Skip to content

ShaonINT/breaking_news_market_sentiment

Repository files navigation

News & Market Sentiment Analysis

A full-stack financial intelligence dashboard that aggregates breaking news from major outlets, classifies articles by type, performs real-time NLP sentiment analysis, tracks correlations with market indicators, and collects structured data for future supervised learning models.

Python Flask React Vite Docker License: MIT Live Demo

Live Demo: news-sentiment.imshaon.com

Article: Building a Real-Time Financial Sentiment Intelligence Dashboard (Medium — covers the initial build; the project has since added news type classification, correlation matrix, daily data collection, and automatic pipeline scheduling)


Screenshots

Dashboard
Dashboard

Overview

This project combines financial news aggregation, NLP-driven sentiment analysis, live market data, and a data collection pipeline designed for future machine learning.
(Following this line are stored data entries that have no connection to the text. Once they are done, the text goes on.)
(** X10.  The percentage of the button gradient.  From a state whose stored
    percent is in [0, 99] (which every writer of [LAST_PROGRESS] ensures),
    after any poll the gradient percentage is a defined integer between 0
    and 100; it is at most 99 while a task is running, and with no task it is
    100 as soon as the stored percent is above 0 and 0 otherwise. *)
Theorem gradient_percent_range (g : BatchState) (r : poll_reply) :
  (0 <=? LAST_PROGRESS g)%float = true ->
  (LAST_PROGRESS g <=? 99)%float = true ->
  let g' := fst (poll_progress g r) in
  exists v,
    val g' = Some v /\ 0 <= v <= 100 /\
    (CURRENT_TASK g <> None -> v <= 99) /\
    (CURRENT_TASK g = None ->
     v = if (0 <? LAST_PROGRESS g')%float then 100 else 0).
Proof.
  intros H0 H99 g'.
  destruct (poll_progress_LAST_PROGRESS_range g r (conj H0 H99)) as [K0 K99].
  fold g' in K0, K99.
  assert (CURRENT_TASK g' = CURRENT_TASK g) as T.
  { subst g'. destruct r as [|data]; cbn [poll_progress fst]; [reflexivity|].
    unfold progress_step.
    destruct (_ || _); [|reflexivity].
    destruct (current_image_progress _ _ _ _) as [p|]; [|reflexivity].
    cbn [Py.bind]. destruct (raw_percent g p) as [raw|]; reflexivity. }
  destruct (int_of_float_percent _ K0 K99) as (n & E & Hn).
  unfold val. rewrite T.
  destruct (CURRENT_TASK g) as [t|].
  - exists n. rewrite E.
    split; [reflexivity|]. split; [lia|]. split; [intros _; lia|].
    intro C; discriminate C.
  - destruct (0 <? LAST_PROGRESS g')%float eqn:P.
    + exists 100.
      split; [reflexivity|]. split; [lia|].
      split; [intro C; contradiction C; reflexivity | reflexivity].
    + exists 0. rewrite (int_of_float_zero _ K0 P).
      split; [reflexivity|]. split; [lia|].
      split; [intros _; lia | reflexivity].
Qed.

Lemma gradient_percent_range_witness :
  exists v,
    val (fst (poll_progress face_fix_second_image
                (Progress200 (mkProgress (Some 0.75%float) (Some 2) (Some 1)))))
    = Some v /\ 0 <= v <= 99.
Proof.
  destruct (gradient_percent_range face_fix_second_image
              (Progress200 (mkProgress (Some 0.75%float) (Some 2) (Some 1))))
    as (v & E & R & A & _).
  - reflexivity.
  - reflexivity.
  - exists v. split; [exact E|]. split; [apply R | apply A; discriminate].
Defined.

End PollExtra.

(* ================================================================== *)
(** * The helpers: port search, log window, settings, gallery, resizing *)
(* ================================================================== *)

Module PortsSpec.

Import Ports.
Local Open Scope Z_scope.

Lemma scan_spec (bind_ok : Z -> bool) (fuel : nat) (port : Z) :
  match scan bind_ok fuel port with
  | Some p =>
      port <= p < port + Z.of_nat fuel /\ bind_ok p = true /\
      forall q, port <= q < p -> bind_ok q = false
  | None => forall q, port <= q < port + Z.of_nat fuel -> bind_ok q = false
  end.
Proof.
  revert port. induction fuel as [|fuel IH]; intro port; cbn [scan].
  - intros q Hq. lia.
  - destruct (bind_ok port) eqn:B.
    + split; [lia|]. split; [exact B|]. intros q Hq. lia.
    + specialize (IH (port + 1)).
      destruct (scan bind_ok fuel (port + 1)) as [p|].
      * destruct IH as (R & Bp & L). split; [lia|]. split; [exact Bp|].
        intros q Hq. destruct (Z.eq_dec q port) as [->|N]; [exact B|].
        apply L. lia.
      * intros q Hq. destruct (Z.eq_dec q port) as [->|N]; [exact B|].
        apply IH. lia.
Qed.

(** X11.  The port search always answers.  When some port from
    [start_port] up to 65534 can be bound, the answer is the lowest such
    port; when none can (in particular when [start_port] is 65535 or more,
    where nothing is tried), the answer is [start_port] itself, a port that
    was not found free. *)
Theorem find_available_port_least (bind_ok : Z -> bool) (start_port : Z) :
  0 <= start_port ->
  exists p,
    find_available_port bind_ok start_port = Some p /\
    ((start_port <= p < 65535 /\ bind_ok p = true /\
      forall q, start_port <= q < p -> bind_ok q = false) \/
     (p = start_port /\
      forall q, start_port <= q < 65535 -> bind_ok q = false)).
Proof.
  intro H. unfold find_available_port.
  destruct (Z.ltb_spec start_port 0) as [N|_]; [lia|].
  pose proof (scan_spec bind_ok (Z.to_nat (65535 - start_port)) start_port) as S.
  destruct (scan bind_ok (Z.to_nat (65535 - start_port)) start_port) as [p|].
  - exists p. split; [reflexivity|]. left.
    destruct S as (R & B & L). split; [lia|]. split; assumption.
  - exists start_port. split; [reflexivity|]. right. split; [reflexivity|].
    intros q Hq. apply S. lia.
Qed.

Lemma find_available_port_least_witness :
  find_available_port (fun p => 8002 <=? p) 8000 = Some 8002.
Proof.
  destruct (find_available_port_least (fun p => 8002 <=? p) 8000)
    as (p & E & [(R & B & L) | (P & L)]).
  - lia.
  - rewrite E. f_equal. apply Z.leb_le in B.
    destruct (Z.eq_dec p 8002) as [Q|Q]; [exact Q|].
    assert (8000 <= 8002 < p) as K by lia.
    specialize (L 8002 K). discriminate L.
  - assert (8000 <= 8002 < 65535) as K by lia.
    specialize (L 8002 K). discriminate L.
Defined.

End PortsSpec.

Module LogsSpec.

Import Logs.
Local Open Scope list_scope.

(** X12.  The log is a sliding window: after any sequence of calls, a log
    that held at most 100 entries holds the last 100 of its entries followed
    by the entries of the calls that are recorded (all of them in developer
    mode, otherwise those whose message does not contain an ignored phrase),
    in call order; it never holds more than 100. *)
Theorem log_window (DEV_MODE : bool) (SYSTEM_LOGS : list string)
        (calls : list (string * string)) :
  (List.length SYSTEM_LOGS <= 100)%nat ->
  let all := SYSTEM_LOGS ++ entries DEV_MODE calls in
  add_logs DEV_MODE SYSTEM_LOGS calls = skipn (List.length all - 100) all /\
  (List.length (add_logs DEV_MODE SYSTEM_LOGS calls) <= 100)%nat.
Proof.
  revert SYSTEM_LOGS.
  induction calls as [|[t m] rest IH]; intros logs H; cbn zeta.
  - unfold entries. cbn [filter map add_logs]. rewrite app_nil_r.
    replace (List.length logs - 100)%nat with 0%nat by lia.
    split; [reflexivity | exact H].
  - cbn [add_logs]. unfold entries, add_log. cbn [filter map fst snd].
    destruct (DEV_MODE || negb (is_ignored m)) eqn:K.
    + cbn [map fst snd].
      change (map (fun c => entry (fst c) (snd c))
                (filter (fun c => DEV_MODE || negb (is_ignored (snd c))) rest))
        with (entries DEV_MODE rest).
      assert (List.length (logs ++ [entry t m]) = S (List.length logs)) as Len.
      { rewrite length_app. cbn. lia. }
      destruct (Nat.ltb_spec 100 (List.length (logs ++ [entry t m]))) as [Over|Fits].
      * destruct (logs ++ [entry t m]) as [|x L] eqn:EL; [cbn in Over; lia|].
        cbn [tl]. cbn [List.length] in Len, Over.
        assert (List.length L = 100%nat) as HL by lia.
        destruct (IH L) as [I1 I2]; [lia|]. cbn zeta in I1.
        split; [|exact I2]. rewrite I1.
        replace (logs ++ entry t m :: entries DEV_MODE rest)
          with ((logs ++ [entry t m]) ++ entries DEV_MODE rest)
          by (rewrite <- app_assoc; reflexivity).
        rewrite EL. cbn [app List.length]. rewrite !length_app, HL.
        replace (S (100 + List.length (entries DEV_MODE rest)) - 100)%nat
          with (S (100 + List.length (entries DEV_MODE rest) - 100))%nat by lia.
        reflexivity.
      * destruct (IH (logs ++ [entry t m])) as [I1 I2]; [lia|]. cbn zeta in I1.
        split; [|exact I2]. rewrite I1. rewrite <- app_assoc. reflexivity.
    + change (map (fun c => entry (fst c) (snd c))
                (filter (fun c => DEV_MODE || negb (is_ignored (snd c))) rest))
        with (entries DEV_MODE rest).
      apply IH. exact H.
Qed.

Lemma log_window_witness :
  add_logs false (repeat "old"%string 100)
           [("12:00:00"%string, hd EmptyString IGNORED_LOGS);
            ("12:00:01"%string, "done"%string)]
  = repeat "old"%string 99 ++ ["[12:00:01] done"%string].
Proof.
  assert (List.length (repeat "old"%string 100) <= 100)%nat as H
    by (rewrite repeat_length; apply Nat.le_refl).
  rewrite (proj1 (log_window false (repeat "old"%string 100)
                    [("12:00:00"%string, hd EmptyString IGNORED_LOGS);
                     ("12:00:01"%string, "done"%string)] H)).
  vm_compute. reflexivity.
Defined.

End LogsSpec.

Module SettingsSpec.

Import Settings.
Local Open Scope string_scope.
Local Open Scope list_scope.

(** ** Strings *)

Lemma append_assoc (a b c : string) : ((a ++ b) ++ c = a ++ (b ++ c))%string.
Proof. induction a as [|x a IH]; cbn; [reflexivity | rewrite IH; reflexivity]. Qed.

Lemma split_cons (sep : Ascii.ascii) (s : string) :
  exists h t, PyStr.split sep s = h :: t.
Proof.
  destruct s as [|c rest]; cbn [PyStr.split]; [eauto|].
  destruct (Ascii.eqb c sep); [eauto|].
  destruct (PyStr.split sep rest); eauto.
Qed.

(** Joining the parts of a split with the separator gives the string back. *)
Lemma join_split (sep : Ascii.ascii) (s : string) :
  PyStr.join (String sep EmptyString) (PyStr.split sep s) = s.
Proof.
  induction s as [|c rest IH]; [reflexivity|].
  cbn [PyStr.split].
  destruct (split_cons sep rest) as (h & t & E). rewrite E in *.
  destruct (Ascii.eqb_spec c sep) as [->|N].
  - change (PyStr.join (String sep EmptyString) (EmptyString :: h :: t))
      with (String sep (PyStr.join (String sep EmptyString) (h :: t))).
    rewrite IH. reflexivity.
  - destruct t; rewrite <- IH; reflexivity.
Qed.

(** No part of a split contains the separator. *)
Lemma split_no_sep (sep : Ascii.ascii) (s : string) :
  Forall (fun p => PyStr.has_char sep p = false) (PyStr.split sep s).
Proof.
  induction s as [|c rest IH]; cbn [PyStr.split].
  - constructor; [reflexivity | constructor].
  - destruct (split_cons sep rest) as (h & t & E). rewrite E in *.
    destruct (Ascii.eqb c sep) eqn:C.
    + constructor; [reflexivity | exact IH].
    + inversion IH as [|? ? Hh Ht]; subst. constructor; [|exact Ht].
      cbn [PyStr.has_char]. rewrite C. exact Hh.
Qed.

Lemma last_Forall {A : Type} (P : A -> Prop) (l : list A) (d : A) :
  l <> [] -> Forall P l -> P (last l d).
Proof.
  induction l as [|x l IH]; [congruence|]. intros _ F.
  inversion F as [|? ? Hx Hl]; subst.
  destruct l as [|y l]; [exact Hx|].
  apply IH; [discriminate | exact Hl].
Qed.

(** The parts before the last, joined, then the separator and the last part:
    the whole join. *)
Lemma join_removelast_last (sep : string) (parts : list string) :
  (2 <= List.length parts)%nat ->
  (PyStr.join sep (removelast parts) ++ sep ++ last parts EmptyString)%string
  = PyStr.join sep parts.
Proof.
  induction parts as [|a parts IH]; [cbn; lia|].
  destruct parts as [|b parts]; [cbn; lia|]. intros _.
  destruct parts as [|c parts].
  - reflexivity.
  - change (removelast (a :: b :: c :: parts))
      with (a :: removelast (b :: c :: parts)).
    change (last (a :: b :: c :: parts) EmptyString)
      with (last (b :: c :: parts) EmptyString).
    assert (exists x r, removelast (b :: c :: parts) = x :: r) as (x & r & E).
    { change (removelast (b :: c :: parts)) with (b :: removelast (c :: parts)).
      eauto. }
    assert (PyStr.join sep (a :: removelast (b :: c :: parts))
            = (a ++ sep ++ PyStr.join sep (removelast (b :: c :: parts)))%string)
      as ->.
    { rewrite E. reflexivity. }
    change (PyStr.join sep (a :: b :: c :: parts))
      with (a ++ sep ++ PyStr.join sep (b :: c :: parts))%string.
    rewrite <- IH by (cbn; lia).
    rewrite !append_assoc. reflexivity.
Qed.

(** ** The dictionary *)

Lemma get_set_same (d : dict) (k v : string) : get (set d k v) k = Some v.
Proof.
  induction d as [|[k' v'] d IH]; cbn [set get].
  - rewrite String.eqb_refl. reflexivity.
  - destruct (String.eqb k' k) eqn:E; cbn [get].
    + rewrite String.eqb_refl. reflexivity.
    + rewrite E. exact IH.
Qed.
Articles are pulled from 14 RSS feeds spanning Bloomberg, CNBC, CNN, BBC, ABC News, Reuters, Yahoo Finance, Dow Jones, and Trump's Truth Social. Each article is filtered for financial and political relevance, classified into one of 12 news types (Financial, Political, China, Europe, War/Military, Tariff/Trade, etc.), scored using VADER NLP on the headline+summary concatenation, and persisted to a CSV archive with its type label.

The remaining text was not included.